• Task details: Collect each line of the records containing the string "below".

Stored data:

(** * Google Vision sensor: the reading extracted from the OCR annotations

    A shallow embedding of [Gvision.process_image] of
    [custom_components/google_vision/sensor.py] and of the constructor
    [Gvision.__init__] that prepares the fields it reads.

    Conventions of the embedding.
    - A Python [str] is a list of Unicode code points.  The three facts of
      the Unicode character database that the code depends on
      ([str.isnumeric], the decimal value that [float] reads, [str.lower])
      are an interface, [UnicodeData]; [latin1] implements it for the code
      points below U+0100 and is used to run the code on concrete texts.
    - A text annotation is represented by its [description]; annotation
      objects are truthy (each carries its bounding polygon), so the tests
      [and prev_obj] and [if keyword_obj] are tests against [None].
    - A Python [float] is represented by the rational number it stands
      for: [float(value) / (10.0 ** k)] is the exact quotient.  Rounding and
      the range of binary64 (the [OverflowError] of [10.0 ** k] from
      [k = 309] on) are outside the model.
    - An exception ends the call; the outcome says which one was raised.
    - Calls to [_LOGGER] have no effect on the result and are left out. *)

From Stdlib Require Import ZArith QArith Qpower List Bool Lia.
From Stdlib Require Import String Ascii NArith.
Import ListNotations.

Local Open Scope Z_scope.

(** ** Python strings *)

Definition codepoint : Type := N.
Definition str : Type := list codepoint.

(** A literal of the source, one code point per character. *)
Definition lit (s : string) : str := map N_of_ascii (list_ascii_of_string s).

Definition is_ascii_digit (c : codepoint) : bool :=
  ((48 <=? c) && (c <=? 57))%N.
Lemma stopWorker_spec_witness :
  let record := "/var/run/yggdrasil/workers/echo.pid" in
  let tracked : gmap string node :=
    {[ record := Regular (" 4242" +:+ String Str.LF "") ]} in
  let garbled : gmap string node := {[ record := Regular "42x" ]} in
  let stale : gmap string node := {[ record := Regular "17" ]} in
  stopWorker Example.cfg Example.kernel ∅ "echo" =
    (Some (Wrap "cannot read file" (ErrOS ENOENT)), ∅, []) /\
  stopWorker Example.cfg Example.kernel garbled "echo" =
    (Some (Wrap "cannot parse data" (ErrNum Strconv.ErrSyntax)), garbled, []) /\
  stopWorker Example.cfg Example.kernel stale "echo" =
    (Some (Wrap "cannot stop worker" (ErrOS ESRCH)), stale, []) /\
  stopWorker Example.cfg Example.kernel tracked "echo" =
    (None, delete record tracked, [EvSignal 4242; EvRemove record]).
Proof.
  intros record tracked garbled stale.
  split; [|split; [|split]].
  - apply (proj1 (stopWorker_spec Example.cfg Example.kernel ∅ "echo")).
    reflexivity.
  - apply (proj1 (proj2 (stopWorker_spec Example.cfg Example.kernel garbled
                           "echo")) "42x"); reflexivity.
  - apply (proj1 (proj2 (proj2 (stopWorker_spec Example.cfg Example.kernel
                                  stale "echo"))) "17" 17); reflexivity.
  - apply (proj2 (proj2 (proj2 (stopWorker_spec Example.cfg Example.kernel
                                  tracked "echo")))
             (" 4242" +:+ String Str.LF "") 4242); reflexivity.
Defined.

(** C6.  When [loadWorkerConfig] succeeds, the directive is the expression
    of the code on the path alone; for a path that names a file (not empty,
    no separator at its end) it is the filename stem of the specification,
    the base name with its extension removed; and it is the same whatever
    the file holds and however the parser reads it. *)
Theorem directive_is_filename_stem
  (Unmarshal : string -> option (string * string * list string))
  (fs : gmap string node) (file : string) (w : workerConfig) :
  loadWorkerConfig Unmarshal fs file = (Some w, None) ->
  directive w = filenameStem file /\
  (namesFile file = true -> directive w = filenameStem_spec file) /\
  (forall Unmarshal' fs' w',
     loadWorkerConfig Unmarshal' fs' file = (Some w', None) ->
     directive w' = directive w).
Proof.
  assert (forall U f x, loadWorkerConfig U f file = (Some x, None) ->
                        directive x = filenameStem file) as K.
  { intros U f x. unfold loadWorkerConfig.
    destruct (ReadFile f file); [|discriminate].
    destruct (U _) as [[[? ?] ?]|]; [|discriminate].
    now intros [= <-]. }
  intros H. split; [eauto|]. split.
  - intros N. rewrite <- PathFacts.filenameStem_spec_ok by assumption. eauto.
  - intros U' fs' w' H'. rewrite (K _ _ _ H), (K _ _ _ H'). reflexivity.
Qed.

Lemma directive_is_filename_stem_witness :
  let file := "/etc/yggdrasil/workers/echo.v2.toml" in
  let fs : gmap string node := {[ file := Regular Example.echoToml ]} in
  exists w,
    loadWorkerConfig Example.Unmarshal fs file = (Some w, None) /\
    directive w = "echo.v2" /\ filenameStem_spec file = "echo.v2".
Proof.
  intros file fs. eexists. split; [reflexivity|].
  destruct (directive_is_filename_stem Example.Unmarshal fs file _ eq_refl)
    as (_ & S & _).
  split; [|reflexivity]. rewrite (S eq_refl). reflexivity.
Defined.

(** The claim C7 fails: with two spaces in a row the arguments hold an
    empty token, and a tab does not separate. *)
Lemma exec_split_counterexample :
  let double := {| Exec := "/bin/echo  hi"; Protocol := "grpc"; Env := [];
                   delay := 0; directive := "echo" |} in
  let tabbed := {| Exec := "/bin/echo" +:+ String (Str.byte 9) "hi";
                   Protocol := "grpc"; Env := []; delay := 0;
                   directive := "echo" |} in
  let run w := (startWorker Example.cfg [Example.fast 101] Example.installed
                  w false true).2 in
  In (EvExec "/bin/echo" [""; "hi"] (childEnv Example.cfg double) (inl 101))
     (run double) /\
  tokens_spec (Exec double) = ["/bin/echo"; "hi"] /\
  In (EvExec (Exec tabbed) [] (childEnv Example.cfg tabbed) (inl 101))
     (run tabbed) /\
  tokens_spec (Exec tabbed) = ["/bin/echo"; "hi"].
Proof. vm_compute. auto 8. Qed.

(** C7, amended.  [startWorker] splits the exec string at every space
    character: the program and the arguments of every process it creates
    are the pieces of that string between its spaces, the only list of
    space-free strings that gives the exec string back when joined with
    single spaces.  They are the white-space delimited tokens when every
    piece is a plain token (not empty, free of white space). *)
Theorem exec_split_on_spaces (cfg : Config) (script : list proc_run)
  (fs : gmap string node) (w : workerConfig) (st sp : bool)
  (p : string) (a env : list string) (res : Z + errno) :
  In (EvExec p a env res) (startWorker cfg script fs w st sp).2 ->
  p :: a = Strings.Split (Exec w) " " /\
  Strings.Join (p :: a) " " = Exec w /\
  Forall (fun t => Str.lacks " " t = true) (p :: a) /\
  (forall l, l <> [] -> Forall (fun t => Str.lacks " " t = true) l ->
             Strings.Join l " " = Exec w -> l = p :: a) /\
  (Forall (fun t => plainToken t = true) (p :: a) ->
   p :: a = tokens_spec (Exec w)).
Proof.
  intros H. apply exec_events in H as (-> & -> & _).
  assert (program w :: args w = Strings.Split (Exec w) " ") as E.
  { unfold program, args.
    pose proof (PathFacts.Split_nonempty (Exec w) " ").
    destruct (Strings.Split (Exec w) " "); [congruence | reflexivity]. }
  rewrite E. split; [reflexivity|].
  split; [apply PathFacts.Split_Join|].
  split; [apply PathFacts.Split_lacks|]. split.
  - intros l NE F J. rewrite <- J. symmetry. now apply PathFacts.Split_unique.
  - intros F. rewrite <- (PathFacts.Split_Join (Exec w) " ") at 2.
    symmetry. now apply PathFacts.tokens_spec_Join.
Qed.

Lemma exec_split_on_spaces_witness :
  let tr := (startWorker Example.cfg [Example.fast 101] Example.installed
               Example.echo false true).2 in
  In (EvExec "/bin/echo" ["hi"] (childEnv Example.cfg Example.echo) (inl 101)) tr /\
  ["/bin/echo"; "hi"] = tokens_spec "/bin/echo hi".
Proof.
  intros tr.
  assert (In (EvExec "/bin/echo" ["hi"] (childEnv Example.cfg Example.echo)
                (inl 101)) tr) as I.
  { vm_compute. auto. }
  split; [exact I|].
  destruct (exec_split_on_spaces Example.cfg [Example.fast 101]
              Example.installed Example.echo false true _ _ _ _ I)
    as (_ & _ & _ & _ & T).
  apply T. repeat constructor.
Defined.

(** C8.  Only the protocol "grpc" is supported.  With any other protocol
    [startWorker] returns the unsupported-protocol error and does nothing;
    every process it creates has the socket address of the transport in its
    environment, after the baseline and the proxy entries and before the
    worker's own; and with "grpc" and a delay that is not negative it does
    create a process with that environment. *)
Theorem grpc_is_the_only_protocol (cfg : Config) (script : list proc_run)
  (fs : gmap string node) (w : workerConfig) (st sp : bool) :
  (Protocol w <> "grpc" ->
   startWorker cfg script fs w st sp =
   (Done (Some (ErrUnsupportedProtocol (Protocol w))), fs, [])) /\
  (forall p a env res,
     In (EvExec p a env res) (startWorker cfg script fs w st sp).2 ->
     Protocol w = "grpc" /\
     env = baseEnv cfg ++ proxyEnv cfg
           ++ ["YGG_SOCKET_ADDR=unix:" +:+ SocketAddr cfg]
           ++ List.filter validEnvVar (Env w)) /\
  (Protocol w = "grpc" -> 0 <= delay w ->
   forall r rest,
     In (EvExec (program w) (args w) (childEnv cfg w) (run_start r))
        (startWorker cfg (r :: rest) fs w st sp).2).
Proof.
  split; [apply startWorker_unsupported|]. split.
  - intros p a env res H. split.
    + destruct (String.eqb (Protocol w) "grpc") eqn:E;
        [now apply String.eqb_eq in E|].
      apply String.eqb_neq in E.
      rewrite (startWorker_unsupported cfg script fs w st sp E) in H.
      destruct H.
    + apply exec_events in H as (_ & _ & ->).
      unfold childEnv, daemonEnv. now rewrite <- !app_assoc.
  - intros P D r rest. now apply first_launch.
Qed.

Lemma grpc_is_the_only_protocol_witness :
  let other := {| Exec := "/bin/echo hi"; Protocol := "mqtt"; Env := [];
                  delay := 0; directive := "echo" |} in
  startWorker Example.cfg [Example.fast 101] Example.installed other false true
    = (Done (Some (ErrUnsupportedProtocol "mqtt")), Example.installed, []) /\
  In (EvExec "/bin/echo" ["hi"] (childEnv Example.cfg Example.echo) (inl 101))
     (startWorker Example.cfg [Example.fast 101] Example.installed
        Example.echo false true).2 /\
  In "YGG_SOCKET_ADDR=unix:@yggd" (childEnv Example.cfg Example.echo).
Proof.
  intros other. split; [|split].
  - apply (proj1 (grpc_is_the_only_protocol Example.cfg [Example.fast 101]
                    Example.installed other false true)).
    discriminate.
  - apply (proj2 (proj2 (grpc_is_the_only_protocol Example.cfg []
                           Example.installed Example.echo false true))
             eq_refl ltac:(cbn; lia) (Example.fast 101) []).
  - vm_compute. auto 8.
Defined.

(** The claim C9 fails on a line feed: this entry holds "YGG_", then
    characters, then "=", and [validEnvVar] accepts it, so that it reaches
    the child environment. *)
Lemma denylist_line_feed_counterexample :
  let val := "YGG_A" +:+ String Str.LF "=b" in
  let w := {| Exec := "/bin/echo hi"; Protocol := "grpc"; Env := [val];
              delay := 0; directive := "echo" |} in
  val = "" +:+ "YGG_" +:+ ("A" +:+ String Str.LF "") +:+ "=" +:+ "b" /\
  validEnvVar val = true /\
  In val (childEnv Example.cfg w).
Proof.
  vm_compute. split; [reflexivity|]. split; [reflexivity|]. auto 12.
Qed.

(** C9, amended.  The deny-list is an unanchored search: [validEnvVar] is
    false exactly of the strings that contain "PATH=" anywhere, or contain
    "YGG_" followed, after any characters other than a line feed, by "=";
    so "CLASSPATH=/x" and "XYGG_A=b" are rejected too, and what is rejected
    is not among the worker's entries of the child environment. *)
Theorem denylist_is_unanchored :
  (forall val,
     validEnvVar val = false <->
     Str.contains val "PATH=" \/
     exists a b c, val = a +:+ "YGG_" +:+ b +:+ "=" +:+ c /\ Str.no_LF b = true) /\
  validEnvVar "CLASSPATH=/x" = false /\
  validEnvVar "XYGG_A=b" = false /\
  (forall (w : workerConfig) val,
     validEnvVar val = false -> ~ In val (List.filter validEnvVar (Env w))).
Proof.
  split; [exact RegexpFacts.validEnvVar_false|].
  split; [reflexivity|]. split; [reflexivity|].
  intros w val F I. apply List.filter_In in I as [_ T]. congruence.
Qed.

Lemma denylist_is_unanchored_witness :
  validEnvVar "LD_LIBRARY_PATH=/opt" = false /\
  ~ In "LD_LIBRARY_PATH=/opt"
       (List.filter validEnvVar ["LD_LIBRARY_PATH=/opt"; "FOO=1"]).
Proof.
  destruct denylist_is_unanchored as (C & _ & _ & D).
  assert (validEnvVar "LD_LIBRARY_PATH=/opt" = false) as F.
  { apply C. left. now exists "LD_LIBRARY_", "/opt". }
  split; [exact F|].
  apply (D {| Exec := ""; Protocol := "grpc";
              Env := ["LD_LIBRARY_PATH=/opt"; "FOO=1"];
              delay := 0; directive := "w" |} _ F).
Defined.



(* ===================================================================== *)
(** * Facts about [filepath.Clean] and [filepath.Join] *)
(* ===================================================================== *)

Module CleanFacts.
Import Str StrFacts Strings Filepath PathFacts.

Lemma Split_app (a b : string) (c : ascii) :
  Split (a +:+ String c b) c = Split a c ++ Split b c.
Proof.
  induction a as [|x a IH]; str_simpl; cbn [Split].
  - now rewrite Ascii.eqb_refl.
  - rewrite IH. destruct (Ascii.eqb x c); [reflexivity|].
    pose proof (Split_nonempty a c).
    destruct (Split a c); [congruence | reflexivity].
Qed.

Lemma Clean_eq (path : string) :
  path <> "" ->
  Clean path =
  cleaned (rootedOf path)
    (fold_left (cleanStep (rootedOf path)) (Split path "/") []).
Proof. destruct path; [congruence | reflexivity]. Qed.

Lemma cleanStep_kept r S e :
  keptElement e -> canonical r S ->
  cleanStep r S e =
  if String.eqb e ".."
  then match S with
       | top :: below => if String.eqb top ".." then ".." :: S else below
       | [] => if r then [] else [".."]
       end
  else e :: S.
Proof.
  intros (E1 & E2 & _) _. unfold cleanStep.
  apply String.eqb_neq in E1, E2. now rewrite E1, E2.
Qed.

• Your response:
      points below U+0100 and is used to run the code on concrete texts.
       | top :: below => if String.eqb top ".." then ".." :: S else below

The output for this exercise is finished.